DATA EXTRACTS section start

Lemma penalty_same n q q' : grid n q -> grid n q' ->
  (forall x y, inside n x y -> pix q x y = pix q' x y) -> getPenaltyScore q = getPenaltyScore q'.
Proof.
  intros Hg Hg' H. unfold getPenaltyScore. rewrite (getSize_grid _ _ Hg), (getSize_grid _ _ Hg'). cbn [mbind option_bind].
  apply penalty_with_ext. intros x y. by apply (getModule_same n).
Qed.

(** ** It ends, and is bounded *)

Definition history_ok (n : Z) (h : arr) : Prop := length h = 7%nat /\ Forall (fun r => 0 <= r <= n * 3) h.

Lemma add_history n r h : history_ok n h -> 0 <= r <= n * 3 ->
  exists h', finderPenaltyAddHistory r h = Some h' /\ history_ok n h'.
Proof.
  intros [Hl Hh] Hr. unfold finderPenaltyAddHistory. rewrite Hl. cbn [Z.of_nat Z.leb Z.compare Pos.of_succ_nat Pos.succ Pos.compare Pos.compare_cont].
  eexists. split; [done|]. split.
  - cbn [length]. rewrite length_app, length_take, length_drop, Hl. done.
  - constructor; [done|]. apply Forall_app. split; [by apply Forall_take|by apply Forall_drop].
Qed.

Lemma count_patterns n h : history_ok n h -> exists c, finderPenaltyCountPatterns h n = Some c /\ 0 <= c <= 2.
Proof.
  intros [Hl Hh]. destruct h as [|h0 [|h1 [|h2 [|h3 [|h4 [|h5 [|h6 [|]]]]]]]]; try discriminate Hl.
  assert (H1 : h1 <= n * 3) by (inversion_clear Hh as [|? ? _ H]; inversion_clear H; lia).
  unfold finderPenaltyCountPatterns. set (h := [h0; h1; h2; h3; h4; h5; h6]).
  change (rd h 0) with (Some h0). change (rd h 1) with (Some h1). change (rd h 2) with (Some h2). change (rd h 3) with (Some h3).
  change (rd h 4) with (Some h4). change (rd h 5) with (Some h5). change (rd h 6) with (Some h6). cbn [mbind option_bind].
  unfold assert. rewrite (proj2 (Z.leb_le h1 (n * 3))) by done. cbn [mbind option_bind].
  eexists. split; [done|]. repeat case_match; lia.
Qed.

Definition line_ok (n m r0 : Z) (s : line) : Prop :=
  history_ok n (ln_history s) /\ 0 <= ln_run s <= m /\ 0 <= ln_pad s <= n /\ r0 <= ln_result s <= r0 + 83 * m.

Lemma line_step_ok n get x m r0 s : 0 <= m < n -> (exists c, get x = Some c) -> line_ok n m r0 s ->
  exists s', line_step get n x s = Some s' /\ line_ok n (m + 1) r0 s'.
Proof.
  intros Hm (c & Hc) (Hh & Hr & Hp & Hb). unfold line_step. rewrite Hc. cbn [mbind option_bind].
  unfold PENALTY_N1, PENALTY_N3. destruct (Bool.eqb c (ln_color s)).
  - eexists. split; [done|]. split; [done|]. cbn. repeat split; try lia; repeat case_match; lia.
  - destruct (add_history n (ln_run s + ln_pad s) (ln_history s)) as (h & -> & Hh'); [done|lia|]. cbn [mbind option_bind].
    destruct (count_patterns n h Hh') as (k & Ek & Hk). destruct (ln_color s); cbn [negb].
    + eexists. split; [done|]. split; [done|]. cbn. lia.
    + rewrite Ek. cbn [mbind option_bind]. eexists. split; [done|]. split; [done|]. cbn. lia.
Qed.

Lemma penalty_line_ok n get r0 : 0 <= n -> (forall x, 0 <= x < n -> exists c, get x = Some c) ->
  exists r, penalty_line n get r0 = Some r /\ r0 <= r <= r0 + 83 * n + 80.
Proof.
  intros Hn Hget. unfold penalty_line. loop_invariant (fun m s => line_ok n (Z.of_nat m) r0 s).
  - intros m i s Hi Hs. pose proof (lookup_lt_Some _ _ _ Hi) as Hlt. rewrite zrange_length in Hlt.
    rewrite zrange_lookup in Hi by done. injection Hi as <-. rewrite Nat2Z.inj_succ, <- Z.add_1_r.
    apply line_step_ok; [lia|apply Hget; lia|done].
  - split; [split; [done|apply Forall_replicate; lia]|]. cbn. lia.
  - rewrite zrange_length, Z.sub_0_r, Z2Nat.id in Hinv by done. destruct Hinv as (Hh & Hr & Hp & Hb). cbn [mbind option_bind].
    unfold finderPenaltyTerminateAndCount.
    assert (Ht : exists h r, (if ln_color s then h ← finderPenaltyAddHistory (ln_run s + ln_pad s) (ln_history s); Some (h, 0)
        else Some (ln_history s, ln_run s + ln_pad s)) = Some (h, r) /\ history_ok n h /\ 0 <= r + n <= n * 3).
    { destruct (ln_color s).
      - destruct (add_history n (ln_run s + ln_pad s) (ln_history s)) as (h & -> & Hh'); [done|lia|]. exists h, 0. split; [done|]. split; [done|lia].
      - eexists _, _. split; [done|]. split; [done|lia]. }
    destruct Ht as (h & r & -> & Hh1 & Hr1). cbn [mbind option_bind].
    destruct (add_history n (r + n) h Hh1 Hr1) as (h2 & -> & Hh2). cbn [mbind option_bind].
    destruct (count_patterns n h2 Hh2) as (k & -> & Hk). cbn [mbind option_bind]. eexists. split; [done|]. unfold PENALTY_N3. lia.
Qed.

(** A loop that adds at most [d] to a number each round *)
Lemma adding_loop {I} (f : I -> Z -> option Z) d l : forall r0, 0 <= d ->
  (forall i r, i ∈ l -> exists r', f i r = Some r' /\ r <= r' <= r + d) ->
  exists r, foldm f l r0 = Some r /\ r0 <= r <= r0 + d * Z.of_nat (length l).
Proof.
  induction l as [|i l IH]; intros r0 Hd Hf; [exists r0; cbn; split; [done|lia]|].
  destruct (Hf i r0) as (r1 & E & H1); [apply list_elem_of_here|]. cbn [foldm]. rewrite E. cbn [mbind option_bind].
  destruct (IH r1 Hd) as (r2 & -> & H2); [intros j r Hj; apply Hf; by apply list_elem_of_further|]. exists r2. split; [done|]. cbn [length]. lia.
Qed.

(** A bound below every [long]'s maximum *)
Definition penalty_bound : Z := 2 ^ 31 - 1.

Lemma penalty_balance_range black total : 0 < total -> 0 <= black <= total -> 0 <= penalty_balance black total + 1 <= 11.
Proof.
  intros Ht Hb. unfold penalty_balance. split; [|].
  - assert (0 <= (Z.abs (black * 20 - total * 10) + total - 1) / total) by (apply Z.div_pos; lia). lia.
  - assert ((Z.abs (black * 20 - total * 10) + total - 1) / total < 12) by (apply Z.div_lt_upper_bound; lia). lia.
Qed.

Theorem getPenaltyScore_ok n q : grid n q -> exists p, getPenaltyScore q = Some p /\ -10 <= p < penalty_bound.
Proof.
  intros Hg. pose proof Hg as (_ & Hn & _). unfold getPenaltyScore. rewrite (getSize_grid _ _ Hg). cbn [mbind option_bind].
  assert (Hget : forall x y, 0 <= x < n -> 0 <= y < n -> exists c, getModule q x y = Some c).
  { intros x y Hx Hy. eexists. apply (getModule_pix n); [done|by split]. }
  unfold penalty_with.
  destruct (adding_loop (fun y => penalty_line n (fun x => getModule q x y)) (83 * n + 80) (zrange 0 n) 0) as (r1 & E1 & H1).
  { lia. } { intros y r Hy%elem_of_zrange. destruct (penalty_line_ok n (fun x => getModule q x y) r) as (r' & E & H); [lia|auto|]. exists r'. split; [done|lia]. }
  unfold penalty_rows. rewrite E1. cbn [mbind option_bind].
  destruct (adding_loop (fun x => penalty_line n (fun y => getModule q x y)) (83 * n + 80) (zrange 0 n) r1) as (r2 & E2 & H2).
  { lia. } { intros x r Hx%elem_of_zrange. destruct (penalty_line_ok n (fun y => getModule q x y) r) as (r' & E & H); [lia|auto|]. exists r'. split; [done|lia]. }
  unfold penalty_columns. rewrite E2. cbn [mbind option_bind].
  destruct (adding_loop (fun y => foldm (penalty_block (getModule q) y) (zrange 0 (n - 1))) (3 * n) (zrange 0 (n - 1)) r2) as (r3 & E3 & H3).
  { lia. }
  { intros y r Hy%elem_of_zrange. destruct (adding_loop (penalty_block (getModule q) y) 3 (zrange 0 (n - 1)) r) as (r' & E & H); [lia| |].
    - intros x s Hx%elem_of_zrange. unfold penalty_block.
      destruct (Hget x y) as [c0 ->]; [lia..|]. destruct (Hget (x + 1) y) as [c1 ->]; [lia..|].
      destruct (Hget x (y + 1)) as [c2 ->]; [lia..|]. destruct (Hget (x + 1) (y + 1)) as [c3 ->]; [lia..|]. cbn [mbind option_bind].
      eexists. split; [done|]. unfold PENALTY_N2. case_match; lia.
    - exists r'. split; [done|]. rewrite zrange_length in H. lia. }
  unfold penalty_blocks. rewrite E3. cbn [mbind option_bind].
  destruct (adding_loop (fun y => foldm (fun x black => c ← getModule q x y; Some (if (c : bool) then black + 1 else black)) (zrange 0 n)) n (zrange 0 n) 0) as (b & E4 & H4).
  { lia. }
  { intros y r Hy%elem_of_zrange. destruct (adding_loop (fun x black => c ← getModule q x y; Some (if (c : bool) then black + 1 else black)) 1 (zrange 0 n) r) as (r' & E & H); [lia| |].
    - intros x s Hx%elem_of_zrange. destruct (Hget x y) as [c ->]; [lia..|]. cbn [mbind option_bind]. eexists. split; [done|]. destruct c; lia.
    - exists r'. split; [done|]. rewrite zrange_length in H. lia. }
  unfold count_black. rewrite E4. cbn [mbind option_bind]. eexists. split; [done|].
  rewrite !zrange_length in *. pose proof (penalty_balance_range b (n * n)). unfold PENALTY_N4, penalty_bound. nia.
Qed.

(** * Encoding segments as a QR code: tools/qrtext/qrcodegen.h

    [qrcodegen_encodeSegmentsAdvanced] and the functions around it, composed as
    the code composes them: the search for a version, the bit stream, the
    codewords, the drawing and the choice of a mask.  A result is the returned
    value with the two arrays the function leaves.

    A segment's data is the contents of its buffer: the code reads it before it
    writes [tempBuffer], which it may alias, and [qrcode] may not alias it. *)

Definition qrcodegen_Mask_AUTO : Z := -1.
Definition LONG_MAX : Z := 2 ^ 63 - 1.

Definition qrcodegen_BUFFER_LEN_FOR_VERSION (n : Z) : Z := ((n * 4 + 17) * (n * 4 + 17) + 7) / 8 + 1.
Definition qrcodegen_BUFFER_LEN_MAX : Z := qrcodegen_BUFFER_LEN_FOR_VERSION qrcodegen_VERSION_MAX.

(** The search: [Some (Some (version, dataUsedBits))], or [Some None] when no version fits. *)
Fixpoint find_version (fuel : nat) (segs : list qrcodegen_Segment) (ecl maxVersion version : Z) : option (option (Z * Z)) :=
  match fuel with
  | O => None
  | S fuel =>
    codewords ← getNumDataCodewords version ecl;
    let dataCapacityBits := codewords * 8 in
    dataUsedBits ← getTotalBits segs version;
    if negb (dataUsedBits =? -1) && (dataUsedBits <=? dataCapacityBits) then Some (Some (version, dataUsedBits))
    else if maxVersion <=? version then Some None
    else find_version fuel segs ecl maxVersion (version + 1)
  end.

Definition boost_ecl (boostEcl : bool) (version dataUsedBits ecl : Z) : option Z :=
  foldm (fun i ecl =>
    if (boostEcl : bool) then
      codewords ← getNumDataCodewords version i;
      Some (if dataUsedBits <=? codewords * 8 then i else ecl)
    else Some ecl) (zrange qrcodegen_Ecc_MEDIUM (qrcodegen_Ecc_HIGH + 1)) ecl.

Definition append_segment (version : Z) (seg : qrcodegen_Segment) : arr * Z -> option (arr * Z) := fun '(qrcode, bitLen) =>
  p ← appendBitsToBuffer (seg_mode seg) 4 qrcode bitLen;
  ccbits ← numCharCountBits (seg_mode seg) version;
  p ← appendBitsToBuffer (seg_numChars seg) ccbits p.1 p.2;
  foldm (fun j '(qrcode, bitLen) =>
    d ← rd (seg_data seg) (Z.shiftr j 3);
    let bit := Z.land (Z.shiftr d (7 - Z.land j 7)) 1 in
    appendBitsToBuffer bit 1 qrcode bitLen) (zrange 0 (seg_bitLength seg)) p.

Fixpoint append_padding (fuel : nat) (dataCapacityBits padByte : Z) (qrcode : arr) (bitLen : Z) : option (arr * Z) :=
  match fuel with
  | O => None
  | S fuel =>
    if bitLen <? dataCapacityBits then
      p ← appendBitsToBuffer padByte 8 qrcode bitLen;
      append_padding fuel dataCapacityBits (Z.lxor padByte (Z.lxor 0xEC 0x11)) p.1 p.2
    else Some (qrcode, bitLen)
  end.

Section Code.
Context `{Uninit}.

DATA EXTRACTS section end

WORK ITEM: Take from the material every line that holds "getNumDataCodewords".

OUTPUT FOR THIS EXERCISE:
    codewords ← getNumDataCodewords version ecl;
      codewords ← getNumDataCodewords version i;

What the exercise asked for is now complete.